▶ _INSTRUCTIONS FOR THE TASK_
From the records below, print exactly the lines starting at the one containing "[| |by eexists]." and ending at the one containing "destruct (Z.ltb_spec seen", ends included, and nothing else.

▶ _DATA SHOWN_
Definition as_double (v : cell_value) : Z := match v with VLong z => double_of_int64 z | VDouble d => d end.

(** The index and the selector afterwards; the random number is used when the cells are full. *)
Definition ReservoirCellIndexFor (s : Selector) (value : cell_value) (random : Z) : option (Selector * Z) :=
  match s with
  | SimpleFixedSizeCellSelector measurement_num size =>
      let s' := SimpleFixedSizeCellSelector ((measurement_num + 1) mod 2 ^ 64) size in
      if (measurement_num <? size)%Z then Some (s', to_int measurement_num)
      else if (measurement_num =? 0)%Z then None
      else
        let random_index := (random mod measurement_num)%Z in
        Some (s', to_int (if (random_index <? size)%Z then random_index else 2 ^ 64 - 1))
  | HistogramCellSelector boundaries =>
      let i := match index_of (λ b, double_le (as_double value) b) boundaries with Some i => i | None => length boundaries end in
      Some (s, to_int (Z.of_nat i))
  end.

(** ** Reservoirs *)

Record FixedSizeExemplarReservoir := MkReservoir {
  storage_ : list ReservoirCell;
  reservoir_cell_selector_ : option Selector;
  map_and_reset_cell_ : option bool;
}.

Definition FixedSize_new (size : nat) (selector : option Selector) (map_and_reset : option bool) : FixedSizeExemplarReservoir :=
  MkReservoir (replicate size ReservoirCell_new) selector map_and_reset.

Definition AlignedHistogram_new (size : nat) (selector : option Selector) (map_and_reset : option bool) : FixedSizeExemplarReservoir :=
  FixedSize_new (size + 1) selector map_and_reset.

Definition OfferMeasurement (random : Z) (r : FixedSizeExemplarReservoir) (m : Measurement) : option FixedSizeExemplarReservoir :=
  match reservoir_cell_selector_ r with
  | None => Some r
  | Some s =>
      si ← ReservoirCellIndexFor s (m_value m) random;
      let '(s', idx) := si in
      if negb (idx =? -1)%Z then
        if (idx <? 0)%Z || (Z.of_nat (length (storage_ r)) <=? idx)%Z then None
        else Some (MkReservoir (alter (RecordMeasurement m) (Z.to_nat idx) (storage_ r)) (Some s') (map_and_reset_cell_ r))
      else Some (MkReservoir (storage_ r) (Some s') (map_and_reset_cell_ r))
  end.

(** [for (auto reservoirCell : storage_)] works on copies: the cells of the reservoir stay. *)
Definition CollectAndReset (r : FixedSizeExemplarReservoir) (point_attributes : MetricAttributes)
    : FixedSizeExemplarReservoir * list (option ExemplarData) :=
  match reservoir_cell_selector_ r with
  | None => (r, [])
  | Some _ =>
      match map_and_reset_cell_ r with
      | None => (MkReservoir (storage_ r) None None, [])
      | Some long =>
          (MkReservoir (storage_ r) None (Some long), (λ c, (GetAndReset long point_attributes c).2) <$> storage_ r)
      end
  end.

(** ** The reservoir of an instrument *)

Definition kDefaultSimpleReservoirSize : nat := 1.
Definition kMaxBase2ExponentialHistogramReservoirSize : nat := 20.

Inductive AggregationConfig :=
  | HistogramAggregationConfig (boundaries_ : list Z)
  | Base2ExponentialHistogramAggregationConfig (max_buckets_ : nat).

Definition GetMapAndResetCellMethod (d : InstrumentDescriptor) : bool := bool_decide (value_type_ d = kLong).

(** The configuration is cast to the one of the kind of aggregation and followed; it may be null.  A
    configuration of another kind is not given. *)
Definition GetSimpleFixedReservoirDefaultSize (agg_type : AggregationType) (agg_config : option AggregationConfig) : option nat :=
  match agg_type with
  | AggBase2ExponentialHistogram =>
      match agg_config with
      | Some (Base2ExponentialHistogramAggregationConfig max_buckets) =>
          Some (Nat.min kMaxBase2ExponentialHistogramReservoirSize max_buckets)
      | _ => None
      end
  | _ => Some kDefaultSimpleReservoirSize
  end.

Definition GetSimpleFixedSizeCellSelector (size : nat) : Selector := SimpleFixedSizeCellSelector 0 (Z.of_nat size).

Definition GetExemplarReservoir (agg_type : AggregationType) (agg_config : option AggregationConfig) (d : InstrumentDescriptor)
    : option FixedSizeExemplarReservoir :=
  let simple :=
    size ← GetSimpleFixedReservoirDefaultSize agg_type agg_config;
    Some (FixedSize_new size (Some (GetSimpleFixedSizeCellSelector kDefaultSimpleReservoirSize)) (Some (GetMapAndResetCellMethod d))) in
  match agg_type, agg_config with
  | AggHistogram, Some (HistogramAggregationConfig boundaries) =>
      if 1 <? length boundaries then
        Some (AlignedHistogram_new (length boundaries) (Some (HistogramCellSelector boundaries)) (Some (GetMapAndResetCellMethod d)))
      else simple
  | _, _ => simple
  end.

(** ** Offering *)

Fixpoint offer_all (r : FixedSizeExemplarReservoir) (ms : list (Z * Measurement)) : option FixedSizeExemplarReservoir :=
  match ms with
  | [] => Some r
  | (random, m) :: ms => r ← OfferMeasurement random r m; offer_all r ms
  end.

(** A reservoir whose selector chooses among its cells. *)
Definition selector_fits (r : FixedSizeExemplarReservoir) : Prop :=
  match reservoir_cell_selector_ r with
  | None => True
  | Some (SimpleFixedSizeCellSelector seen size) =>
      (0 ≤ seen < 2 ^ 64 ∧ 0 < size ≤ Z.of_nat (length (storage_ r)) ∧ size < 2 ^ 31)%Z
  | Some (HistogramCellSelector boundaries) =>
      length boundaries < length (storage_ r) ∧ (Z.of_nat (length boundaries) < 2 ^ 31)%Z
  end.

Lemma to_int_small z : (0 ≤ z < 2 ^ 31)%Z → to_int z = z.
Proof. intros H. unfold to_int. rewrite Z.mod_small by lia. by destruct (Z.ltb_spec z (2 ^ 31)); [|lia]. Qed.

Lemma to_int_npos : to_int (2 ^ 64 - 1) = (-1)%Z.
Proof. reflexivity. Qed.

Lemma OfferMeasurement_fits random r m :
  selector_fits r → ∃ r', OfferMeasurement random r m = Some r' ∧ selector_fits r'.
Proof.
  unfold selector_fits, OfferMeasurement. destruct r as [cells [[seen size|bs]|] mr]; cbn [reservoir_cell_selector_ storage_ map_and_reset_cell_];
    [| |by eexists].
  - intros (Hseen & Hsize & Hint). cbn [ReservoirCellIndexFor].
    assert (Hnext : (0 ≤ (seen + 1) mod 2 ^ 64 < 2 ^ 64)%Z) by (apply Z.mod_pos_bound; lia).
    assert (Hin : ∀ z, (0 ≤ z < size)%Z → (z =? -1)%Z = false ∧ (z <? 0)%Z || (Z.of_nat (length cells) <=? z)%Z = false).
    { intros z Hz. split; [apply Z.eqb_neq; lia|]. apply orb_false_iff. split; [apply Z.ltb_ge|apply Z.leb_gt]; lia. }
    assert (Hfits : ∀ cells' : list ReservoirCell, length cells' = length cells → (0 ≤ (seen + 1) mod 2 ^ 64 < 2 ^ 64 ∧ 0 < size ≤ Z.of_nat (length cells') ∧ size < 2 ^ 31)%Z)
      by (intros cells' ->; done).
    destruct (Z.ltb_spec seen size) as [Hlt|Hge].
    + cbn [mbind option_bind]. rewrite to_int_small by lia. destruct (Hin seen) as [-> ->]; [lia|]. cbn [negb].
      eexists. split; [done|]. apply Hfits, length_alter.
    + destruct (Z.eqb_spec seen 0) as [->|Hne]; [lia|]. cbn [mbind option_bind].
      pose proof (Z.mod_pos_bound random seen ltac:(lia)) as Hr. destruct (Z.ltb_spec (random mod seen) size) as [Hrs|Hrs].
      * rewrite to_int_small by lia. destruct (Hin (random mod seen)%Z) as [-> ->]; [lia|]. cbn [negb].
        eexists. split; [done|]. apply Hfits, length_alter.
      * rewrite to_int_npos. cbn [Z.eqb negb Pos.eqb]. eexists. split; [done|]. by apply Hfits.
  - intros [Hlen Hint]. cbn [ReservoirCellIndexFor mbind option_bind].
    set (i := match index_of _ bs with Some i => i | None => length bs end).
    assert (Hi : i ≤ length bs) by (unfold i; destruct (index_of _ bs) eqn:E; [apply index_of_lt in E; lia|lia]).
    rewrite to_int_small by lia. rewrite (proj2 (Z.eqb_neq _ _)) by lia. cbn [negb].
    rewrite (proj2 (Z.ltb_ge _ _)), (proj2 (Z.leb_gt _ _)) by lia. cbn [orb]. eexists. split; [done|].
    cbn [reservoir_cell_selector_ storage_]. by rewrite length_alter.
Qed.

Lemma offer_all_fits r ms : selector_fits r → ∃ r', offer_all r ms = Some r' ∧ selector_fits r'.
Proof.
  revert r. induction ms as [|[random m] ms IH]; intros r Hr; [by exists r|]. cbn [offer_all].
  destruct (OfferMeasurement_fits random r m Hr) as (r1 & -> & Hr1). by apply IH.
Qed.

(** Reservoirs made for instruments choose among their cells, but for a base-2 histogram configured
    with no buckets. *)
Lemma GetExemplarReservoir_fits agg_type agg_config d r :
  (∀ bs, agg_config = Some (HistogramAggregationConfig bs) → (Z.of_nat (length bs) < 2 ^ 31)%Z) →
  agg_config ≠ Some (Base2ExponentialHistogramAggregationConfig 0) →
  GetExemplarReservoir agg_type agg_config d = Some r → selector_fits r.
Proof.
  intros Hbs Hb2 Hr.
  assert (Hsimple : ∀ size, 0 < size →
    selector_fits (FixedSize_new size (Some (GetSimpleFixedSizeCellSelector kDefaultSimpleReservoirSize)) (Some (GetMapAndResetCellMethod d)))).
  { intros size Hs. unfold selector_fits, FixedSize_new, GetSimpleFixedSizeCellSelector, kDefaultSimpleReservoirSize.
    cbn [reservoir_cell_selector_ storage_]. rewrite length_replicate. lia. }
  assert (Hdef : ∀ t size, GetSimpleFixedReservoirDefaultSize t agg_config = Some size → 0 < size).
  { intros t size. unfold GetSimpleFixedReservoirDefaultSize. destruct t; try (by intros [= <-]; unfold kDefaultSimpleReservoirSize; lia).
    destruct agg_config as [[bs|n]|]; try done. intros [= <-]. destruct n; [done|]. unfold kMaxBase2ExponentialHistogramReservoirSize. lia. }
  assert (Hcase : ∀ t, (size ← GetSimpleFixedReservoirDefaultSize t agg_config;
     Some (FixedSize_new size (Some (GetSimpleFixedSizeCellSelector kDefaultSimpleReservoirSize)) (Some (GetMapAndResetCellMethod d)))) = Some r →
     selector_fits r).
  { intros t Ht. destruct (GetSimpleFixedReservoirDefaultSize t agg_config) as [size|] eqn:E; [|done]. injection Ht as <-. by eapply Hsimple, Hdef. }
  unfold GetExemplarReservoir in Hr. destruct agg_type; try by apply Hcase in Hr.
  destruct agg_config as [[bs|n]|]; try by apply Hcase in Hr. destruct (1 <? length bs); [|by apply Hcase in Hr].
  injection Hr as <-. specialize (Hbs bs eq_refl). unfold selector_fits, AlignedHistogram_new, FixedSize_new.
  cbn [reservoir_cell_selector_ storage_]. rewrite length_replicate. lia.
Qed.

(** Offering changes neither the number of cells nor what the reservoir is. *)
Definition same_shape (r r' : FixedSizeExemplarReservoir) : Prop :=
  length (storage_ r') = length (storage_ r) ∧ map_and_reset_cell_ r' = map_and_reset_cell_ r ∧
  (is_Some (reservoir_cell_selector_ r) → is_Some (reservoir_cell_selector_ r')).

▶ _SOLUTION TO THIS EXERCISE_
    [| |by eexists].
  - intros (Hseen & Hsize & Hint). cbn [ReservoirCellIndexFor].
    assert (Hnext : (0 ≤ (seen + 1) mod 2 ^ 64 < 2 ^ 64)%Z) by (apply Z.mod_pos_bound; lia).
    assert (Hin : ∀ z, (0 ≤ z < size)%Z → (z =? -1)%Z = false ∧ (z <? 0)%Z || (Z.of_nat (length cells) <=? z)%Z = false).
    { intros z Hz. split; [apply Z.eqb_neq; lia|]. apply orb_false_iff. split; [apply Z.ltb_ge|apply Z.leb_gt]; lia. }
    assert (Hfits : ∀ cells' : list ReservoirCell, length cells' = length cells → (0 ≤ (seen + 1) mod 2 ^ 64 < 2 ^ 64 ∧ 0 < size ≤ Z.of_nat (length cells') ∧ size < 2 ^ 31)%Z)
      by (intros cells' ->; done).
    destruct (Z.ltb_spec seen size) as [Hlt|Hge].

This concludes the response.